### [Problem requirements]
Copy out the entries below exactly as they stand, but only from the line containing "Definition other_modes : list" through the line containing "Section run.".

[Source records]
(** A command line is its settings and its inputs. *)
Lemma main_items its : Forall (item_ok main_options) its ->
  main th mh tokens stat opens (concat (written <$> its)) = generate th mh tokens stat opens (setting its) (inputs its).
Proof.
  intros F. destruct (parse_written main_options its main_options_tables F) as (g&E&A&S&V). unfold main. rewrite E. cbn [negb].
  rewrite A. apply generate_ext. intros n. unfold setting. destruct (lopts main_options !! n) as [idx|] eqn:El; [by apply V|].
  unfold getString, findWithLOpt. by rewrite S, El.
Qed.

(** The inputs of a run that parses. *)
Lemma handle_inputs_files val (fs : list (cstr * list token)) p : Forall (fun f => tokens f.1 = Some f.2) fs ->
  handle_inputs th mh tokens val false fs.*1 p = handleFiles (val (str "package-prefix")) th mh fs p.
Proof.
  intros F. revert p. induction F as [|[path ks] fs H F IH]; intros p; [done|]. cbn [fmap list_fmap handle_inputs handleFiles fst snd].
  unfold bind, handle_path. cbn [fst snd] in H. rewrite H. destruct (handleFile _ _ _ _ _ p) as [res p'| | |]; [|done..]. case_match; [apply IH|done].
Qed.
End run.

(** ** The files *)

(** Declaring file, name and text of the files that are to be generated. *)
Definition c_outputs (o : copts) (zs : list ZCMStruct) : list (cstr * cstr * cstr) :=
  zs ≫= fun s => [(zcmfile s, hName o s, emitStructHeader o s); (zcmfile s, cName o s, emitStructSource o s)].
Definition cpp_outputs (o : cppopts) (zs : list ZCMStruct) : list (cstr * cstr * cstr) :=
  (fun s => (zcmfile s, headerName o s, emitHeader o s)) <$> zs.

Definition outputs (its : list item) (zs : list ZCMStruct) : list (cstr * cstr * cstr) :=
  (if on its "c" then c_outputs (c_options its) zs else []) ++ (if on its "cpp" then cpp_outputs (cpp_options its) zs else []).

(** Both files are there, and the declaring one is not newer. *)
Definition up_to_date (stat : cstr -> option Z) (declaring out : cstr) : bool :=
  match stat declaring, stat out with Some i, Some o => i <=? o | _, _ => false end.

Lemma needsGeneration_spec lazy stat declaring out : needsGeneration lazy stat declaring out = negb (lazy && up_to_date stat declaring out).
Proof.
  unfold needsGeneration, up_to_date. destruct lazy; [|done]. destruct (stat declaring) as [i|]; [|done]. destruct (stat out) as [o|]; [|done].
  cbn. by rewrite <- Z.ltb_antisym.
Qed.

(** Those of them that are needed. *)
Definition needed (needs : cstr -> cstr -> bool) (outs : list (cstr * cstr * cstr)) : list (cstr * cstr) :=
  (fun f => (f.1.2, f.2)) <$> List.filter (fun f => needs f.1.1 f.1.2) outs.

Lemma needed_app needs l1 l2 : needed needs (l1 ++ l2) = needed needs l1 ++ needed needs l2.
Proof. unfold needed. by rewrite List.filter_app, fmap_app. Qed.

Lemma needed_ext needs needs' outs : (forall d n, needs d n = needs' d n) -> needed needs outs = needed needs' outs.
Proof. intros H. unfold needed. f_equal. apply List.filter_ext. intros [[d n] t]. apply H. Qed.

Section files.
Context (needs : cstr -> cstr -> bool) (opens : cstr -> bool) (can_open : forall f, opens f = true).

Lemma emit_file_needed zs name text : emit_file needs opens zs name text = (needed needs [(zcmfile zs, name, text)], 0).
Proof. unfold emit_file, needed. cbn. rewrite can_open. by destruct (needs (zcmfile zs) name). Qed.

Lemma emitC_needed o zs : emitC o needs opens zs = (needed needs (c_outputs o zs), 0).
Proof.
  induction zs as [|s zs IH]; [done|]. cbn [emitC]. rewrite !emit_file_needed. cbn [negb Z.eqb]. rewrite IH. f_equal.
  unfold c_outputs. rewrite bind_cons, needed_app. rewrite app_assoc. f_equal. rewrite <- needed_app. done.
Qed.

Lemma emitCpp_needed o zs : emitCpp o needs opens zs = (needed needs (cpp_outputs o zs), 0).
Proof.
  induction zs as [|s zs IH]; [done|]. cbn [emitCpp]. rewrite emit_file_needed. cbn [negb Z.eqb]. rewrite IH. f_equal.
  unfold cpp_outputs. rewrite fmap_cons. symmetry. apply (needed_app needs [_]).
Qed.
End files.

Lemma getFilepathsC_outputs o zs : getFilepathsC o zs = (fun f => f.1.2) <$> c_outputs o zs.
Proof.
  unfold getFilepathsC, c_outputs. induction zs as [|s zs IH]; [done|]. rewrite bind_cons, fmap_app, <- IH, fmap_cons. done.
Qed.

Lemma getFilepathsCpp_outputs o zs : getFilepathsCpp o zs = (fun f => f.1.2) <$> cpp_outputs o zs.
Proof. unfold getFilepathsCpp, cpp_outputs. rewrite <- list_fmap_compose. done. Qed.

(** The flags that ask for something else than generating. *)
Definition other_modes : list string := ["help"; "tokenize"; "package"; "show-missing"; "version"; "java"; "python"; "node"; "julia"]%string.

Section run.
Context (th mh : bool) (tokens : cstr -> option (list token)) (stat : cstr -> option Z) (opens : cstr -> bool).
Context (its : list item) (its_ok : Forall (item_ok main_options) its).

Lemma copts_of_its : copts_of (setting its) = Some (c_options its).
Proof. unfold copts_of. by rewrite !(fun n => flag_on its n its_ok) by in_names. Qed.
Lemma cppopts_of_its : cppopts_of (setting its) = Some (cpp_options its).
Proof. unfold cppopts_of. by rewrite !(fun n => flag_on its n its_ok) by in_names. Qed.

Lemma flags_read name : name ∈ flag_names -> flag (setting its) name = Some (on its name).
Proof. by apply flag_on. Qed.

### [Expected output]
Definition other_modes : list string := ["help"; "tokenize"; "package"; "show-missing"; "version"; "java"; "python"; "node"; "julia"]%string.

Section run.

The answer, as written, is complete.